Ook in een viering met Nederlandse gezangen zal een deelname van allen slechts mogelijk zijn wanneer de communicerenden instemmen met een eenvoudig en/of bekend refrein. We mogen echter niet uit het oog verliezen dat er mensen zijn die zingend ter communie gaan storend en niet passend ervaren. De voor de hand liggende praktijk is dan, dat er tijdens het uitreiken van de communie iets wordt gezongen door het koor alleen of dat de organist (of een andere instrumentalist) een stemmig muzikaal intermezzo verzorgt. Het bekende lied van het brood (GvL 457) met zijn orgelversetten is in deze uniek. De tijd tijdens de communiegang biedt het koor dus de gelegenheid, om iets in het Latijn (of een andere vreemde taal) te zingen. Bij de keuze moet zorgvuldig te werk worden gegaan want er zal rekening gehouden moeten worden met de thematiek van de viering en/of de liturgische tijd. Het is niet verantwoord slechts af te gaan op wat het koor graag zingt, met als voorwendsel dat mensen toch geen Latijn verstaan.
Na de communie
Of er na de communie gezongen wordt hangt natuurlijk nauw samen met wat er onder de communie is gebeurd. Heeft heel de vierende gemeenschap (voorzangers, koor, orgel en volk) aan de zang onder de communie-uitreiking deelgenomen, dan zal er aan het zingen na de communie weinig behoefte meer zijn.

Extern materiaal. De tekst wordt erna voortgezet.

(** [GroqChat.chat].  In the [except] branch the panel is printed before
    the apology is returned; when the console rejects its text, the
    [MarkupError] leaves [chat]. *)
Definition chat (console : Console) (create : Create) (self : GroqChat)
  (user_input : str) : ChatResult :=
  let history1 := conversation_history self ++ [user_turn user_input] in
  let self1 := set_history self history1 in
  match try_block create self user_input with
  | inl e =>
      match console (api_error_markup e) with
      | Some message =>
          {| session := self1;
             printed := [];
             outcome := inl (MarkupError message) |}
      | None =>
          {| session := self1;
             printed := [ApiErrorPanel e];
             outcome := inr ([], apology) |}
      end
  | inr None =>
      (* [re.findall] raises on [None], after the [try] block *)
      {| session := self1; printed := []; outcome := inl TypeError |}
  | inr (Some full_response) =>
      let (thinking, response) := extract_think_content full_response in
      let history2 :=
        history1 ++ [{| role := assistant; content := full_response |}] in
      let history3 :=
        if 10 <? List.length history2 then last_n 10 history2 else history2 in
      {| session := set_history self1 history3;
         printed := [];
         outcome := inr (thinking, response) |}
  end.

(* ================================================================= *)
(** ** main *)

(** How a round of the loop ends: the loop goes on, is left by [break],
    or is left by an exception that the [except] branch did not absorb. *)
Inductive Control := Continue | Break | Abort (e : Exception).

(** The [except Exception as e] branch of the loop: it prints the error in
    a panel; when the console rejects that text, the [MarkupError] leaves
    the loop. *)
Definition handle (console : Console) (e : Exception)
  : list Event * Control :=
  match console (error_markup e) with
  | None => ([ErrorPanel e], Continue)
  | Some message => ([], Abort (MarkupError message))
  end.

(** One round of the [while True] loop of [main], on the line that
    [Prompt.ask] read. *)
Definition main_step (console : Console) (create : Create)
  (chat_ : GroqChat) (line : str) : GroqChat * list Event * Control :=
  let user_input := strip line in
  if Text.eqb (lower user_input) (u "quit") then
    (chat_, [Newline; Newline; GoodbyePanel], Break)
  else if Text.eqb (lower user_input) (u "/clear") then
    (chat_, [Newline; ConsoleClear] ++ display_welcome, Continue)
  else if Text.eqb (lower user_input) (u "/help") then
    (chat_, [Newline; HelpPanel], Continue)
  else
    let r := chat console create chat_ user_input in
    match outcome r with
    | inr (thinking, response) =>
        match thinking with
        | [] =>
            (session r,
             [Newline; Newline] ++ printed r ++
             [ResponsePanel response; Separator],
             Continue)
        | _ =>
            match console (format_thinking thinking) with
            | None =>
                (session r,
                 [Newline; Newline] ++ printed r ++
                 [ThinkPanel (format_thinking thinking); Newline] ++
                 [ResponsePanel response; Separator],
                 Continue)
            | Some message =>
                (session r,
                 [Newline; Newline] ++ printed r ++
                 fst (handle console (MarkupError message)),
                 snd (handle console (MarkupError message)))
            end
        end
    | inl e =>
        (session r,
         [Newline; Newline] ++ printed r ++ fst (handle console e),
         snd (handle console e))
    end.

(** The loop of [main] over the lines that are read, each with the
    behaviour of the remote call at that time.  When the input ends,
    [Prompt.ask] raises and [main] is left; an exception that leaves a
    round leaves [main] too. *)
Fixpoint main_loop (console : Console) (chat_ : GroqChat)
  (inputs : list (str * Create)) : GroqChat * list Event :=
  match inputs with
  | [] => (chat_, [Newline])
  | (line, create) :: rest =>
      match main_step console create chat_ line with
      | (chat', events, Continue) =>
          let (chat'', events') := main_loop console chat' rest in
          (chat'', events ++ events')
      | (chat', events, _) => (chat', events)
      end
  end.

(** [main]. *)
Definition main (console : Console) (inputs : list (str * Create))
  : GroqChat * list Event :=
  let chat_ := init in
  let (chat', events) := main_loop console chat_ inputs in
  (chat', [ConsoleClear] ++ display_welcome ++ [ModelInfoPanel] ++ events).

(* ================================================================= *)
(** ** Vocabulary of the statements *)

(** A text laid out as tagged spans: each span is the untagged text before
    it and the content between its markers; [tail] follows the last one. *)
Fixpoint rebuild (spans : list (str * str)) (tail : str) : str :=
  match spans with
  | [] => tail
  | (gap, inner) :: spans' =>
      gap ++ think_open ++ inner ++ think_close ++ rebuild spans' tail
  end.

(** The untagged text of such a layout. *)
Definition untagged (spans : list (str * str)) (tail : str) : str :=
  concat (map fst spans) ++ tail.

(** A text [x] followed by an opening marker and [rest]. *)
Definition extend (rest x : str) : str := x ++ think_open ++ rest.

(** A match of the lazy group, or of the pattern, found in [x], seen in
    [extend rest x]: the text after it is extended. *)
Definition extend_group (rest : str) (m : str * str) : str * str :=
  (fst m, extend rest (snd m)).

Definition extend_match (rest : str) (m : str * str * str)
  : str * str * str :=
  (fst (fst m), snd (fst m), extend rest (snd m)).

(** A remote call that answers [reply] whatever it is asked. *)
Definition replying (reply : str) : Create :=
  fun _ => inr (ChatCompletion (Some reply)).

(** A remote call that raises [e] whatever it is asked. *)
Definition raising (e : Exception) : Create := fun _ => inl e.

(** The console of the program, for tag names that are no style
    definitions. *)
Definition rich : Console := Rich.render_error Rich.plain_styles.

(** The session after a run of [main]. *)
Definition session_after (console : Console) (inputs : list (str * Create))
  : GroqChat :=
  fst (main console inputs).

(** The layout of a text as the scan finds it: no opening marker before a
    span, no closing marker inside it, and no further span in the tail. *)
Definition well_laid (spans : list (str * str)) (tail : str) : Prop :=
  Forall (fun span => contains think_open (fst span) = false /\
                      contains think_close (snd span) = false) spans /\
  search tail = None.

(** Five turns that all get a reply: ten messages. *)
Definition five_turns : list (str * Create) :=
  repeat (u "hello", replying (u "<think>greet</think>hi")) 5.

Definition timed_out : Exception := ApiError (u "timed out").

(* ================================================================= *)
(** ** The other helpers of chat.py *)

(** [s * n], where [maxsize] is [sys.maxsize], the largest index of the
    platform: a count that is no index raises, as does a result longer
    than [maxsize]; a count that is not positive gives the empty text.
    (Running out of memory is not modelled, here as elsewhere.) *)
Definition times (maxsize : Z) (s : str) (n : Z) : Exception + str :=
  if ((n <? - maxsize - 1) || (maxsize <? n))%Z then inl OverflowError
  else if (n <? 1)%Z then inr []
  else if (maxsize / n <? Z.of_nat (List.length s))%Z then inl OverflowError
  else inr (concat (repeat s (Z.to_nat n))).

(** [create_fancy_border(text, padding)]; [padding] defaults to 2.  The
    box-drawing characters are given by their code points. *)
Definition create_fancy_border (maxsize : Z) (text : str) (padding : Z)
  : Exception + str :=
  let width := (Z.of_nat (List.length text) + 2 * padding)%Z in
  match times maxsize [9552%N] width with
  | inl e => inl e
  | inr border =>
      match times maxsize (u " ") padding with
      | inl e => inl e
      | inr pad =>
          inr ([9556%N] ++ border ++ [9559%N] ++ [LF] ++
               [9553%N] ++ pad ++ text ++ pad ++ [9553%N] ++ [LF] ++
               [9562%N] ++ border ++ [9565%N])
      end
  end.
(** * PeopleSync API: friends, groups, chats and messages

    A shallow embedding of the Express route handlers of the PeopleSync
    API over an explicit model of the four Mongoose collections, and the
    properties of the relationship graph and of message routing that are
    checked against it.

    Conventions of the embedding.
    - An ObjectId is a [nat]; identifiers arrive in canonical form, so
      the string held by [req.userId] and the ObjectId stored in a
      document compare as equal exactly when the numbers are equal.
    - A collection is the list of its documents in natural order;
      [findOne] returns the first match.
    - A handler is a function from the request's inputs and the state
      before the request to the HTTP response and the state after it.
      An exception caught by the handler's [try]/[catch] is the response
      the [catch] block sends.
    - [doc.save()] sends the changes recorded on the document: a [push]
      is appended to the stored array, a [pull] removes from it, an
      assignment that changed the value replaces the stored field, and
      one that changed nothing is not sent.
    - Mongoose keeps a version on every record.  A save that writes
      increments it, and a save that carries an assignment to an array
      is sent with the version its document was loaded under and throws
      a VersionError when the stored version has moved on.  A handler
      loads its documents before it saves any, so this happens exactly
      when a handler saves two copies of one record: see
      [versionError]. *)

From Stdlib Require Import List Arith Bool String Lia.
Import ListNotations.
Open Scope string_scope.
Open Scope list_scope.
Open Scope nat_scope.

De Inleiding op het Altaarmissaal spreekt van een ‘lofzang, een psalm of een ander lied’. De praktijk leert dat er andere keuzes gemaakt kunnen worden wanneer het gezang na de communie, qua thematiek refereert aan de communie die ontvangen is. Een duidelijk voorbeeld is bijvoorbeeld het lied ‘Nu het brood gebroken is’ van Henk Jongerius en Jan Raas.